[Collected data entries]
□ □ □ □

(** * flashcard_generator.py: the pending-word lifecycle, the selector and
      the one-ahead prefetch loop, embedded and verified.

    The script is embedded shallowly: pure helpers become functions on
    Python strings, and the effectful code runs in a small monad that
    threads the files, the Anki collection and the console, records a
    trace of effects, and can raise. *)

From Stdlib Require Import NArith ZArith Ascii String DecimalString.
From stdpp Require Import gmap strings list fin_maps.

Local Open Scope N_scope.

(** ** Python strings

    A Python [str] is a sequence of Unicode code points; a character is
    its code point. *)

Abbreviation char := N.
Abbreviation str := (list N).

Definition LF : char := 10.
Definition CR : char := 13.
Definition QUOTE : char := 34.

(** An ASCII literal as a Python string; a backslash followed by n is the
    line feed, as in the source's literals. *)
Fixpoint unescape (l : list ascii) : str :=
  match l with
  | [] => []
  | a :: l' =>
      match l' with
      | b :: l'' =>
          if (N_of_ascii a =? 92) && (N_of_ascii b =? 110)
          then LF :: unescape l''
          else N_of_ascii a :: unescape l'
      | [] => [N_of_ascii a]
      end
  end.

Definition py (s : string) : str := unescape (list_ascii_of_string s).

(** [str(n)] for the integers the script formats. *)
Definition str_of_nat (n : nat) : str :=
  py (NilZero.string_of_uint (Nat.to_uint n)).
Definition str_of_Z (z : Z) : str :=
  py (NilZero.string_of_int (Z.to_int z)).

(** [str.isspace] on one character, as used by [strip()] and [split()]:
    the characters whose bidirectional type is WS, B or S, or whose
    category is Zs. *)
Definition isspace (c : char) : bool :=
  ((0x09 <=? c) && (c <=? 0x0D)) || ((0x1C <=? c) && (c <=? 0x20))
  || (c =? 0x85) || (c =? 0xA0) || (c =? 0x1680)
  || ((0x2000 <=? c) && (c <=? 0x200A))
  || (c =? 0x2028) || (c =? 0x2029) || (c =? 0x202F) || (c =? 0x205F)
  || (c =? 0x3000).

Fixpoint lstrip (s : str) : str :=
  match s with
  | [] => []
  | c :: s' => if isspace c then lstrip s' else s
  end.

Definition rstrip (s : str) : str := reverse (lstrip (reverse s)).

(** [s.strip()] *)
Definition strip (s : str) : str := lstrip (rstrip s).

(** [s.split(sep)] for a one-character separator: never empty. *)
Fixpoint split_on (sep : char) (s : str) : list str :=
  match s with
  | [] => [[]]
  | c :: s' =>
      let r := split_on sep s' in
      if c =? sep then [] :: r else (c :: hd [] r) :: tl r
  end.

(** [s.split()]: the maximal runs of non-whitespace characters. *)
Fixpoint split_ws (s : str) : list str :=
  match s with
  | [] => []
  | c :: s' =>
      if isspace c then split_ws s'
      else match s' with
           | [] => [[c]]
           | c' :: _ =>
               if isspace c' then [c] :: split_ws s'
               else match split_ws s' with
                    | t :: ts => (c :: t) :: ts
                    | [] => [[c]]
                    end
           end
  end.

(** [s.startswith(p)] *)
Fixpoint startswith (p s : str) : bool :=
  match p, s with
  | [], _ => true
  | _ :: _, [] => false
  | a :: p', b :: s' => (a =? b) && startswith p' s'
  end.

(** [s.replace(old, new)] for a non-empty [old]: occurrences are replaced
    from the left and do not overlap.  [skip] counts the characters of a
    match that are still to be dropped. *)
Fixpoint replace_from (old new : str) (skip : nat) (s : str) : str :=
  match s with
  | [] => []
  | c :: s' =>
      match skip with
      | S k => replace_from old new k s'
      | O => if startswith old s
             then new ++ replace_from old new (pred (length old)) s'
             else c :: replace_from old new 0 s'
      end
  end.

Definition replace (old new s : str) : str := replace_from old new 0 s.

(** ** Text files

    A file holds decoded text.  Every [open] of the script is in text mode
    with the default [newline] argument: reading translates "\r\n" and a
    lone "\r" to "\n"; writing is verbatim where [os.linesep] is "\n". *)

Fixpoint universal_newlines (s : str) : str :=
  match s with
  | [] => []
  | c :: s' =>
      if c =? CR
      then LF :: match s' with
                 | [] => []
                 | c' :: s'' =>
                     if c' =? LF then universal_newlines s''
                     else universal_newlines s'
                 end
      else c :: universal_newlines s'
  end.

(** [f.readlines()] on text already read: the lines, each with its
    terminating "\n" (the last one may lack it). *)
Fixpoint readlines (s : str) : list str :=
  match s with
  | [] => []
  | c :: s' =>
      if c =? LF then [c] :: readlines s'
      else match readlines s' with
           | l :: ls => (c :: l) :: ls
           | [] => [[c]]
           end
  end.

(** ** Kana classification (source lines 46-48) *)

Definition kana_char (c : char) : bool :=
  ((0x3040 <=? c) && (c <=? 0x309F)) || ((0x30A0 <=? c) && (c <=? 0x30FF)).

Definition is_kana (s : str) : bool := forallb kana_char s.



(** ** Digits

    [c.isdigit()] holds for the characters whose Unicode Numeric_Type is
    Decimal or Digit; [int(c)] parses only those of type Decimal and
    raises ValueError on the others. *)

Inductive numeric_type :=
| Decimal (d : nat)
| Digit
| NotDigit.

(** Basic Latin and Latin-1 Supplement: the decimals are 0-9; superscript
    two, three and one are digits that are not decimals. *)
Definition latin1_numeric (c : char) : numeric_type :=
  if (0x30 <=? c) && (c <=? 0x39) then Decimal (N.to_nat (c - 0x30))
  else if (c =? 0xB2) || (c =? 0xB3) || (c =? 0xB9) then Digit
  else NotDigit.

(** ** Configuration constants (source lines 15-43) *)

Definition _NEW_WORDS : str := py "\n".
Definition _DECK_NAME : string := "Japanese".
Definition _CLOZE_MODEL_NAME : string := "Japanese Cloze".
Definition _BASIC_MODEL_NAME : string := "Japanese Reading".
Definition _CLOZE_EXAMPLE_SENTENCE_FIELD : string := "Expression".
Definition _CLOZE_ENGLISH_FIELD : string := "Extra".
Definition _BASIC_JAPANESE_FIELD : string := "Expression".
Definition _BASIC_ENGLISH_FIELD : string := "Meaning".
Definition _CLOZE_PROMPT_PATH : string := "cloze_prompt.txt".
Definition _BASIC_PROMPT_PATH : string := "basic_prompt.txt".
Definition _WORDS_PENDING_PATH : string := "words_pending.txt".
Definition _WORDS_DONE_PATH : string := "words_done.txt".
Definition _WORDS_SKIPPED_PATH : string := "words_skipped.txt".

(** ** The world the script acts on *)

Inductive exn :=
| EOFError
| ValueError (msg : str)
| IndexError
| FileNotFoundError (path : string)
| APIError.

(** One candidate of the model's JSON answer. *)
Record flashcard := Flashcard { example_sentence : str; english : str }.

(** A note of the Anki collection: its note type, its fields in the order
    they were set, and the deck it was added to. *)
Record Note := MkNote
  { note_model : Z; note_fields : list (string * str); note_deck : Z }.

Record Collection := MkCollection
  { decks : gmap string Z; models : gmap string Z; notes : list Note }.

Record world := World
  { files : gmap string str;      (* path to text *)
    anki : Collection;
    stdin : list str }.           (* the lines the user will type *)

(** What the main thread does, in order.  [Submit], [Result] and [Review]
    carry the index of the word in the pending list. *)
Inductive event :=
| Print (line : str)
| Prompt (text : str)
| ReadFile (path : string)
| OpenAppend (path : string)
| AppendFile (path : string) (text : str)
| WriteFile (path : string) (text : str)
| AddNote (n : Note)
| Submit (i : nat) (word : str)
| Result (i : nat)
| Review (i : nat) (word : str).

Record outcome (A : Type) := Outcome
  { trace : list event; final : world; value : exn + A }.
Arguments Outcome {A} _ _ _.
Arguments trace {A} _.
Arguments final {A} _.
Arguments value {A} _.

(** State, trace and exceptions. *)
Definition M (A : Type) : Type := world -> outcome A.

Definition ret {A} (a : A) : M A := fun w => Outcome [] w (inr a).

Definition bind {A B} (m : M A) (f : A -> M B) : M B := fun w =>
  let o := m w in
  match value o with
  | inl e => Outcome (trace o) (final o) (inl e)
  | inr a => let o' := f a (final o) in
             Outcome (trace o ++ trace o') (final o') (value o')
  end.

Definition raise {A} (e : exn) : M A := fun w => Outcome [] w (inl e).

Definition emit (ev : event) : M unit := fun w => Outcome [ev] w (inr tt).

Definition lift {A} (r : exn + A) : M A := fun w => Outcome [] w r.

Definition gets {A} (f : world -> A) : M A := fun w => Outcome [] w (inr (f w)).

Notation "'do' x <- m ; k" := (bind m (fun x => k))
  (at level 10, x name, m at level 100, k at level 200).

Definition print (line : str) : M unit := emit (Print line).

(** [open(path, "r").read()] *)
Definition read_file (path : string) : M str := fun w =>
  match files w !! path with
  | None => Outcome [] w (inl (FileNotFoundError path))
  | Some s => Outcome [ReadFile path] w (inr (universal_newlines s))
  end.

(** [open(path, "a")] creates the file when it is missing. *)
Definition open_append (path : string) : M unit := fun w =>
  Outcome [OpenAppend path]
    (World (<[path := default [] (files w !! path)]> (files w)) (anki w) (stdin w))
    (inr tt).

(** The files after [text] is appended to the file at [path]. *)
Definition appended (path : string) (text : str) (fs : gmap string str)
    : gmap string str :=
  <[path := default [] (fs !! path) ++ text]> fs.

(** [f.write(text)] on a file opened for appending. *)
Definition write_append (path : string) (text : str) : M unit := fun w =>
  Outcome [AppendFile path text]
    (World (appended path text (files w)) (anki w) (stdin w))
    (inr tt).

(** [open(path, "w")] followed by [f.writelines(lines)] *)
Definition write_lines (path : string) (lines : list str) : M unit := fun w =>
  Outcome [WriteFile path (concat lines)]
    (World (<[path := concat lines]> (files w)) (anki w) (stdin w))
    (inr tt).

(** [input(text)]: EOFError when the input is exhausted. *)
Definition input (text : str) : M str := fun w =>
  match stdin w with
  | [] => Outcome [Prompt text] w (inl EOFError)
  | line :: rest =>
      Outcome [Prompt text] (World (files w) (anki w) rest) (inr line)
  end.

(** [l[i]] with Python's negative indices. *)
Definition getitem {A} (l : list A) (i : Z) : exn + A :=
  let n := Z.of_nat (length l) in
  let j := if (i <? 0)%Z then (i + n)%Z else i in
  if (j <? 0)%Z then inl IndexError
  else match l !! Z.to_nat j with
       | Some a => inr a
       | None => inl IndexError
       end.

(** ** The script *)

(** What [int(c)] raises on a character that is not a decimal. *)
Definition int_error (c : char) : exn :=
  ValueError (py "invalid literal for int() with base 10: '" ++ [c] ++ py "'").

Section Script.

(** The interpreter's Numeric_Type table beyond U+00FF. *)
Variable unicodedata : char -> numeric_type.
(** The random source: the number drawn at iteration [i] of the shuffle. *)
Variable rng : nat -> nat.
(** The remote model: what request number [n] with a given prompt
    yields, an exception or the parsed list of candidates. *)
Variable llm : nat -> str -> exn + list flashcard.

Definition numeric (c : char) : numeric_type :=
  if c <? 0x100 then latin1_numeric c else unicodedata c.

(** [c.isdigit()] *)
Definition isdigit (c : char) : bool :=
  match numeric c with NotDigit => false | _ => true end.

(** [int(c)] for a one-character string *)
Definition int (c : char) : exn + nat :=
  match numeric c with
  | Decimal d => inr d
  | _ => inl (int_error c)
  end.

(** [x[i], x[j] = x[j], x[i]] *)
Definition swap {A} (x : list A) (i j : nat) : list A :=
  match x !! i, x !! j with
  | Some a, Some b => <[j := a]> (<[i := b]> x)
  | _, _ => x
  end.

(** [random.shuffle(x)]: for i from len(x)-1 down to 1, swap x[i] with
    x[randbelow(i+1)]. *)
Fixpoint shuffle_from {A} (i : nat) (x : list A) : list A :=
  match i with
  | O => x
  | S i' => shuffle_from i' (swap x i (rng i mod S i)%nat)
  end.

Definition shuffle {A} (x : list A) : list A :=
  shuffle_from (length x - 1) x.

□ □ □ □

◆ **WHAT YOU NEED TO DO**
Give the number of lines in the data that include the string "strings", please, and nothing else.

◆ **ANSWER TO THE EXERCISE**
3